How can I make it work?

Answer 1

unpack has to somehow infer the return type from the input type, so let's look at ways to do that (pack always takes [a] as input, so there's no chance we can infer anything from that).

First, we can declare a functional dependency:

class Unpack tup a | tup -> a where
    unpack :: tup -> [a]

Here we promise that we only write instances for Unpack in such a way that a is always unambiguously inferable from tup. Thus, when we write unpack (a, b), the return type will be evident from the type of (a, b), and all will be well.

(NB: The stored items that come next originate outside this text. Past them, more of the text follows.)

(** Normalising an integer scaled by [2^k] at exponent [-k]. *)
Lemma binary_normalize_scaled n k :
  small n -> 0 <= k <= 1000 ->
  binary_normalize f_prec f_emax (n * 2 ^ k) (- k) false = of_Z n.
Proof.
  intros Hn Hk. rewrite of_Z_norm by done.
  assert (0 < 2 ^ k) by (apply Z.pow_pos_nonneg; lia).
  unfold small in Hn. destruct n as [|p|p].
  - rewrite Z.mul_0_l. done.
  - destruct (Zpos p * 2 ^ k) as [|q|q] eqn:E; [lia| |lia]. simpl.
    apply binary_round_int; [simpl in *; lia|lia|done].
  - destruct (Zneg p * 2 ^ k) as [|q|q] eqn:E; [lia|lia|]. simpl.
    apply binary_round_int; [simpl in *; lia|lia|lia].
Qed.

(** The signed significand of an aligned normal form. *)
Lemma norm_aligned p ez :
  Zpos p < 2 ^ f_prec -> ez <= norm_exp p ->
  Zpos (shl_align (Z.to_pos (Zpos p * 2 ^ (- norm_exp p))) (norm_exp p) ez).1
  = Zpos p * 2 ^ (- ez).
Proof.
  intros Hp He. destruct (digits2_pos_bounds p) as [B1 B2].
  assert (Hn : 0 <= - norm_exp p).
  { unfold norm_exp. destruct (Z.le_gt_cases (Zpos (digits2_pos p)) f_prec); [lia|].
    assert (2 ^ f_prec <= 2 ^ (Zpos (digits2_pos p) - 1)) by (apply Z.pow_le_mono_r; unfold f_prec in *; lia).
    lia. }
  assert (0 < 2 ^ (- norm_exp p)) by (apply Z.pow_pos_nonneg; lia).
  unfold shl_align. destruct (ez - norm_exp p) as [|d|d] eqn:E; [|lia|]; simpl.
  - rewrite Z2Pos.id by lia. f_equal. f_equal. lia.
  - rewrite pos_iter_xO, Z2Pos.id by lia.
    rewrite <- Z.mul_assoc, <- Z.pow_add_r by lia. f_equal. f_equal. lia.
Qed.

Lemma small_digits n p : small n -> Zpos p = Z.abs n -> Zpos p < 2 ^ f_prec.
Proof. unfold small. lia. Qed.

Lemma norm_exp_bounds p : Zpos p < 2 ^ f_prec -> -52 <= norm_exp p <= 0.
Proof.
  intros Hp. destruct (digits2_pos_bounds p) as [B1 B2]. unfold norm_exp.
  split; [unfold f_prec; lia|].
  destruct (Z.le_gt_cases (Zpos (digits2_pos p)) f_prec); [lia|].
  assert (2 ^ f_prec <= 2 ^ (Zpos (digits2_pos p) - 1)) by (apply Z.pow_le_mono_r; unfold f_prec in *; lia).
  lia.
Qed.

Ltac norm_scale p q :=
  let E := fresh "E" in
  rewrite !norm_aligned by (lia || done);
  match goal with
  | |- binary_normalize _ _ ?x ?e false = of_Z ?n =>
      replace x with (n * 2 ^ (- e)) by (simpl; lia);
      rewrite <- (Z.opp_involutive e) at 2; apply binary_normalize_scaled; [done|lia]
  end.

(** Addition and subtraction of integers below 2^53 are exact as long as
    the result is below 2^53. *)
Lemma fadd_of_Z a b : small a -> small b -> small (a + b) -> fadd (of_Z a) (of_Z b) = of_Z (a + b).
Proof.
  intros Ha Hb Hab. rewrite (of_Z_norm a), (of_Z_norm b) by done. unfold fadd.
  destruct a as [|p|p]; [by rewrite Z.add_0_l, of_Z_norm; [destruct b|]| |].
  all: destruct b as [|q|q]; [by rewrite Z.add_0_r, of_Z_norm| |].
  all: pose proof (norm_exp_bounds p); pose proof (norm_exp_bounds q).
  all: unfold small in Ha, Hb; simpl Z.abs in *; unfold norm_float; cbn [SFadd cond_Zopp].
  all: norm_scale p q.
Qed.

Lemma fsub_of_Z a b : small a -> small b -> small (a - b) -> fsub (of_Z a) (of_Z b) = of_Z (a - b).
Proof.
  intros Ha Hb Hab. rewrite (of_Z_norm a), (of_Z_norm b) by done. unfold fsub.
  destruct a as [|p|p].
  - destruct b as [|q|q]; [done| |].
    all: rewrite Z.sub_0_l; simpl Z.opp; rewrite of_Z_norm; [done|by unfold small in *].
  - destruct b as [|q|q]; [by rewrite Z.sub_0_r, of_Z_norm| |].
    all: pose proof (norm_exp_bounds p); pose proof (norm_exp_bounds q).
    all: unfold small in Ha, Hb; simpl Z.abs in *; unfold norm_float; cbn [SFsub cond_Zopp].
    all: norm_scale p q.
  - destruct b as [|q|q]; [by rewrite Z.sub_0_r, of_Z_norm| |].
    all: pose proof (norm_exp_bounds p); pose proof (norm_exp_bounds q).
    all: unfold small in Ha, Hb; simpl Z.abs in *; unfold norm_float; cbn [SFsub cond_Zopp].
    all: norm_scale p q.
Qed.

Lemma norm_key_lt p q :
  Zpos p < 2 ^ f_prec -> Zpos q < 2 ^ f_prec -> Zpos p < Zpos q ->
  klt (fkey (norm_float false p)) (fkey (norm_float false q)).
Proof.
  intros Hp Hq Hlt. unfold norm_float, fkey, klt. right. split; [done|].
  pose proof (norm_exp_bounds p Hp). pose proof (norm_exp_bounds q Hq).
  destruct (digits2_pos_bounds p) as [P1 P2]. destruct (digits2_pos_bounds q) as [Q1 Q2].
  destruct (Z.lt_trichotomy (norm_exp p) (norm_exp q)) as [L|[E|L]]; [by left| |].
  - right. split; [done|]. rewrite E.
    assert (0 < 2 ^ (- norm_exp q)) by (apply Z.pow_pos_nonneg; lia).
    rewrite !Z2Pos.id by lia. nia.
  - assert (2 ^ Zpos (digits2_pos q) <= 2 ^ (Zpos (digits2_pos p) - 1))
      by (apply Z.pow_le_mono_r; unfold norm_exp in *; lia). lia.
Qed.

Lemma fltb_of_Z a b : small a -> small b -> fltb (of_Z a) (of_Z b) = (a <? b).
Proof.
  assert (Hlt : forall a b, small a -> small b -> a < b -> fltb (of_Z a) (of_Z b) = true).
  { clear. intros a b Ha Hb Hlt. apply fltb_spec. rewrite !of_Z_norm by done.
    unfold small in *. destruct a as [|p|p], b as [|q|q]; simpl Z.abs in *; try lia.
    all: split_and!; try done.
    all: try (unfold fkey, klt, norm_float; lia).
    - by apply norm_key_lt.
    - assert (K : klt (fkey (norm_float false q)) (fkey (norm_float false p)))
        by (apply norm_key_lt; lia).
      revert K. unfold fkey, klt, norm_float. lia. }
  intros Ha Hb. destruct (Z.ltb_spec a b) as [H|H].
  - by apply Hlt.
  - apply not_true_iff_false. intros Hf. destruct (Z.eq_dec a b) as [->|Hne].
    + by rewrite fltb_irrefl in Hf.
    + rewrite (fltb_asym (of_Z b) (of_Z a)) in Hf; [done|]. apply Hlt; [done|done|lia].
Qed.

Lemma of_Z_not_nan n : small n -> is_nan (of_Z n) = false.
Proof. intros. rewrite of_Z_norm by done. by destruct n. Qed.

Lemma feqb_of_Z a b : small a -> small b -> feqb (of_Z a) (of_Z b) = (a =? b).
Proof.
  intros Ha Hb. apply eq_true_iff_eq. rewrite feqb_spec, Z.eqb_eq. split.
  - intros (Na & Nb & Hk). destruct (Z.lt_trichotomy a b) as [H|[H|H]]; [|done|].
    + apply Z.ltb_lt in H. rewrite <- fltb_of_Z in H by done. apply fltb_spec in H as (_&_&H).
      rewrite Hk in H. by apply klt_irrefl in H.
    + apply Z.ltb_lt in H. rewrite <- fltb_of_Z in H by done. apply fltb_spec in H as (_&_&H).
      rewrite Hk in H. by apply klt_irrefl in H.
  - intros ->. by rewrite of_Z_not_nan.
Qed.

(** ** Floats between 0 and 1 *)

Definition in_unit (x : float) : Prop :=
  match x with
  | S754_zero false => True
  | S754_finite false m e => e <= 0 /\ Zpos m <= 2 ^ (- e)
  | _ => False
  end.

Lemma shr_1_halves r : 0 <= shr_m r -> shr_m (shr_1 r) = shr_m r / 2.
Proof.
  destruct r as [m r s]. cbn [shr_m]. destruct m as [|[p|p|]|]; cbn [shr_1 shr_m]; try done; intros _.
  - rewrite (Pos2Z.inj_xI p), Z.add_comm, Z.mul_comm, Z.div_add by lia. done.
  - rewrite (Pos2Z.inj_xO p), Z.mul_comm, Z.div_mul; lia.
Qed.
Lemma iter_shr_halves n r : 0 <= shr_m r -> shr_m (Nat.iter n shr_1 r) = shr_m r / 2 ^ Z.of_nat n /\ 0 <= shr_m (Nat.iter n shr_1 r).
Proof.
  intros Hr. induction n as [|n [IH Hn]]; [cbn; rewrite Z.div_1_r; lia|]. cbn [Nat.iter nat_rect].
  change (nat_rect _ r (fun _ => shr_1) n) with (Nat.iter n shr_1 r) in *.
  rewrite shr_1_halves by done. rewrite IH, Z.div_div, Nat2Z.inj_succ, Z.pow_succ_r, (Z.mul_comm 2) by lia.
  split; [done|]. apply Z.div_pos; lia.
Qed.
(** Shifting to the precision divides by a power of two. *)
Lemma shr_fexp_divides m e l : 0 <= m ->
  exists r k, shr_fexp f_prec f_emax m e l = (r, e + k) /\ shr_m r = m / 2 ^ k /\ 0 <= k /\
    (k = 0 \/ e + k = fexp f_prec f_emax (Zdigits2 m + e)).
Proof.
  intros Hm. unfold shr_fexp, shr. assert (Hr : shr_m (shr_record_of_loc m l) = m) by (by destruct l as [|[]]).
  destruct (fexp f_prec f_emax (Zdigits2 m + e) - e) as [|k|k] eqn:Ek.
  - exists (shr_record_of_loc m l), 0. rewrite Z.add_0_r, Hr, Z.pow_0_r, Z.div_1_r. by split_and!; [..|left].
  - exists (SpecFloat.iter_pos shr_1 k (shr_record_of_loc m l)), (Zpos k). split; [done|].
    rewrite iter_pos_nat. destruct (iter_shr_halves (Pos.to_nat k) (shr_record_of_loc m l)) as [-> _]; [by rewrite Hr|].
    rewrite Hr, positive_nat_Z. split_and!; [done|lia|right; lia].
  - exists (shr_record_of_loc m l), 0. rewrite Z.add_0_r, Hr, Z.pow_0_r, Z.div_1_r. by split_and!; [..|left].
Qed.
Lemma div_pow_le m e k : 0 <= k -> e + k <= 0 -> m <= 2 ^ (- e) -> m / 2 ^ k <= 2 ^ (- (e + k)).
Proof.
  intros Hk He Hm. transitivity (2 ^ (- e) / 2 ^ k); [apply Z.div_le_mono; lia|].
  rewrite <- Z.pow_sub_r by lia. apply Z.eq_le_incl. f_equal. lia.
Qed.
Lemma div_pow_lt m e k : 0 <= k -> e + k <= 0 -> m < 2 ^ (- e) -> m / 2 ^ k < 2 ^ (- (e + k)).
Proof.
  intros Hk He Hm. apply Z.div_lt_upper_bound; [lia|]. rewrite <- Z.pow_add_r by lia.
  replace (k + - (e + k)) with (- e) by lia. done.
Qed.
Lemma nearest_near m l : round_nearest_even m l = m \/ round_nearest_even m l = m + 1.
Proof. unfold round_nearest_even. destruct l as [|[]]; auto. destruct (Z.even m); auto. Qed.
Lemma digits_le m k : 0 <= m -> m < 2 ^ k -> 0 <= k -> Zdigits2 m <= k.
Proof.
  intros Hm Hlt Hk. destruct m as [|p|]; cbn [Zdigits2]; [done| |lia]. destruct (digits2_pos_bounds p) as [B _].
  destruct (Z.le_gt_cases (Zpos (digits2_pos p)) k); [done|].
  assert (2 ^ k <= 2 ^ (Zpos (digits2_pos p) - 1)) by (apply Z.pow_le_mono_r; lia). lia.
Qed.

instance Unpack (a, a) a where
   unpack (a, b) = [a, b]

Second, we can parametrize the class only by the tuple type, and compute the element type from it explicitly, using type families:

class Unpack tup where
    type Elem tup
    unpack :: tup -> [Elem tup]

instance Unpack (a, a) where
    type Elem (a, a) = a
    unpack (a, b) = [a, b]

However, there is one more thing to fix. Currently, unpack doesn't work without type annotations if the element type is polymorphic:

unpack (1, 2) -- type error 

This is because numerals have type Num a => a, and (1, 2) could have type (Int, Float) too, which is not what we specified in our instance. Our instance Unpack (a, a) matches only when it is evident that we have the same concrete, monomorphic types in the tuple.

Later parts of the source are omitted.